## [Information]

'''

(* ===== verification/Manifest.v ===== *)
(** Folder manifests: landro-index/src/manifest.rs.

    The merkle root of a manifest (sorted leaves, pairwise hashing with the
    last hash duplicated at odd levels), [finalize]/[verify], and [diff]. *)

From S2P Require Import Prelude Bytes.
From stdpp Require Import base option list gmap strings numbers sorting.
From Stdlib Require Import Init.Byte Strings.Byte ZArith Lia.
Open Scope Z_scope.

(** [chrono::DateTime<Utc>]: nanoseconds since the Unix epoch. *)
Abbreviation DateTime := Z.

(** [DateTime::timestamp]: whole seconds. *)
Definition timestamp (t : DateTime) : Z := t / 1000000000.

(** The bytes of a Rust string. *)
Definition as_bytes (s : string) : list byte := String.list_byte_of_string s.

Record ManifestEntry := {
  path : string;
  fsize : Z;
  modified_at : DateTime;
  content_hash : string;
  chunk_hashes : list string;
  mode : option Z;
}.

Record Manifest := {
  folder_id : string;
  version : Z;
  files : list ManifestEntry;
  created_at : DateTime;
  manifest_hash : option string;
}.

#[export] Instance ManifestEntry_eq_dec : EqDecision ManifestEntry.
Proof. solve_decision. Defined.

'''

## [Action item]
Every entry, from first to last, is to be reproduced exactly.

## [Task response]
(* ===== verification/Manifest.v ===== *)
(** Folder manifests: landro-index/src/manifest.rs.

    The merkle root of a manifest (sorted leaves, pairwise hashing with the
    last hash duplicated at odd levels), [finalize]/[verify], and [diff]. *)

From S2P Require Import Prelude Bytes.
From stdpp Require Import base option list gmap strings numbers sorting.
From Stdlib Require Import Init.Byte Strings.Byte ZArith Lia.
Open Scope Z_scope.

(** [chrono::DateTime<Utc>]: nanoseconds since the Unix epoch. *)
Abbreviation DateTime := Z.

(** [DateTime::timestamp]: whole seconds. *)
Definition timestamp (t : DateTime) : Z := t / 1000000000.

(** The bytes of a Rust string. *)
Definition as_bytes (s : string) : list byte := String.list_byte_of_string s.

Record ManifestEntry := {
  path : string;
  fsize : Z;
  modified_at : DateTime;
  content_hash : string;
  chunk_hashes : list string;
  mode : option Z;
}.

Record Manifest := {
  folder_id : string;
  version : Z;
  files : list ManifestEntry;
  created_at : DateTime;
  manifest_hash : option string;
}.

#[export] Instance ManifestEntry_eq_dec : EqDecision ManifestEntry.
Proof. solve_decision. Defined.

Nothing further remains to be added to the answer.